↓↓↓
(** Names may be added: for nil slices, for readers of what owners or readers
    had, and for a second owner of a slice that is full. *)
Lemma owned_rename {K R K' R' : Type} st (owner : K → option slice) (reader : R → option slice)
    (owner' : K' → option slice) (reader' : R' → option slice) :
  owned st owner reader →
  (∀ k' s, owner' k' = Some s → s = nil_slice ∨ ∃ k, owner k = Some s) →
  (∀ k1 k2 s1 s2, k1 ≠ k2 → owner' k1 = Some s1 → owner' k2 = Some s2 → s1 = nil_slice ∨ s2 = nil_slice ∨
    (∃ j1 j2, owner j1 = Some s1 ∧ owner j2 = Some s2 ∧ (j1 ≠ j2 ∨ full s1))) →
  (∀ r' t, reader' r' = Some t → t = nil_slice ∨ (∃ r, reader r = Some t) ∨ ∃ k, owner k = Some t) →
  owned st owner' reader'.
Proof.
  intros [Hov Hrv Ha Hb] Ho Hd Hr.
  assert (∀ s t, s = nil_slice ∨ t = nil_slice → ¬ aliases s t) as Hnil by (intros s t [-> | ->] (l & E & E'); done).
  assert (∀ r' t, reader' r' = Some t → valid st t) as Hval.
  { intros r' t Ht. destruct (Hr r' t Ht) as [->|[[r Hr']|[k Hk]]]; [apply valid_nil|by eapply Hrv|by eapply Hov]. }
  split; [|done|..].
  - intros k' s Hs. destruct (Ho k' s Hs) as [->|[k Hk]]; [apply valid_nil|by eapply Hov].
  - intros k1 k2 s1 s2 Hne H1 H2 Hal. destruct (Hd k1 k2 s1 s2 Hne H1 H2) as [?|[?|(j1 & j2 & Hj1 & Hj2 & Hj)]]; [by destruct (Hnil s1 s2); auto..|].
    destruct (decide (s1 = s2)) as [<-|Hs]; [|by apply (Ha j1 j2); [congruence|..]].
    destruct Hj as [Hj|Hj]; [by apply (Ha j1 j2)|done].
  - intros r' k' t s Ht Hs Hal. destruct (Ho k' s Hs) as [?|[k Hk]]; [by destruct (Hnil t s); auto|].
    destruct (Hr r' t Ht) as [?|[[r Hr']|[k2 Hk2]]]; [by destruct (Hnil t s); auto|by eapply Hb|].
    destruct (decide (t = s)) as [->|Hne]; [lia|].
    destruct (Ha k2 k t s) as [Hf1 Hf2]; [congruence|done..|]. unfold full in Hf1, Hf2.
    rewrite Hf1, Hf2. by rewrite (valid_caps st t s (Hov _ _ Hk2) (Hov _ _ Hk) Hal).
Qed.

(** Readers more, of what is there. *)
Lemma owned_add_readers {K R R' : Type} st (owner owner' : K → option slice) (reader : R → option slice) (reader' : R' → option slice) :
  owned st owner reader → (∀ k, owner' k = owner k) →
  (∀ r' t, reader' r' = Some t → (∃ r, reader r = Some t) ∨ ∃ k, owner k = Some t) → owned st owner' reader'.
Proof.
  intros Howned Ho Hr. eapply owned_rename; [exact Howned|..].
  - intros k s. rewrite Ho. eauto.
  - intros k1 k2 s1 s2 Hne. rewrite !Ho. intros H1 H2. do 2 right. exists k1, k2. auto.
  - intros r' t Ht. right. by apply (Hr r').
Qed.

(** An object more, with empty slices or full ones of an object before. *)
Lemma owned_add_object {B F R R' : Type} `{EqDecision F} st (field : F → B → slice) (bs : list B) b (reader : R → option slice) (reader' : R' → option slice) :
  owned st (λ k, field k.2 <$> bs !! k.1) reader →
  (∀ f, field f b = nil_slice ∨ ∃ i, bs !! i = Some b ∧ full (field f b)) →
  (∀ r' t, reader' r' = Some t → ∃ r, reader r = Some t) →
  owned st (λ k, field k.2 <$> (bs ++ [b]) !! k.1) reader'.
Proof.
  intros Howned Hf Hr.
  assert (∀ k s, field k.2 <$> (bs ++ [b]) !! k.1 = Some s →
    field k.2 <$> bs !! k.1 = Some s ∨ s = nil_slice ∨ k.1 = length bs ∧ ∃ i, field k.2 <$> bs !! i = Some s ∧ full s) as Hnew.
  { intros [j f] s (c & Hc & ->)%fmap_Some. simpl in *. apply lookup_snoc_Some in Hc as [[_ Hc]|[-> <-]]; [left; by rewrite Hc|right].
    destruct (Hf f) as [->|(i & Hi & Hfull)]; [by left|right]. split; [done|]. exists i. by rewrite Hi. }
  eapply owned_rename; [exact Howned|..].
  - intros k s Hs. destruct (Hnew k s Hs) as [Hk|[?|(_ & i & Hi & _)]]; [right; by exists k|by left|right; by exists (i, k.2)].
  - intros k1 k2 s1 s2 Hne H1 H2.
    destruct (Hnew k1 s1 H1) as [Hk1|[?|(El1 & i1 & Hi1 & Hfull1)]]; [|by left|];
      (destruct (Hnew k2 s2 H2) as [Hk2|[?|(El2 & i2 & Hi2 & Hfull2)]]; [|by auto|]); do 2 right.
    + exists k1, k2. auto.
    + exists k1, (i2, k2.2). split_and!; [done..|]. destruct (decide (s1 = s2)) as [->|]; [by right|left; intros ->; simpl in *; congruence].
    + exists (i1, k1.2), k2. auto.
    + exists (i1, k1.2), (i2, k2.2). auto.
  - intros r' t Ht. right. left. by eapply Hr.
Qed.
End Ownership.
↑↑↑
** WHAT IS BEING ASKED **
Referring to the material above, set down exactly the lines between the line with "(∀ r' t, reader' r' = Some t → t" and the line with "t Ht. destruct", inclusive, and no other lines.

** RESULT **
  (∀ r' t, reader' r' = Some t → t = nil_slice ∨ (∃ r, reader r = Some t) ∨ ∃ k, owner k = Some t) →
  owned st owner' reader'.
Proof.
  intros [Hov Hrv Ha Hb] Ho Hd Hr.
  assert (∀ s t, s = nil_slice ∨ t = nil_slice → ¬ aliases s t) as Hnil by (intros s t [-> | ->] (l & E & E'); done).
  assert (∀ r' t, reader' r' = Some t → valid st t) as Hval.
  { intros r' t Ht. destruct (Hr r' t Ht) as [->|[[r Hr']|[k Hk]]]; [apply valid_nil|by eapply Hrv|by eapply Hov]. }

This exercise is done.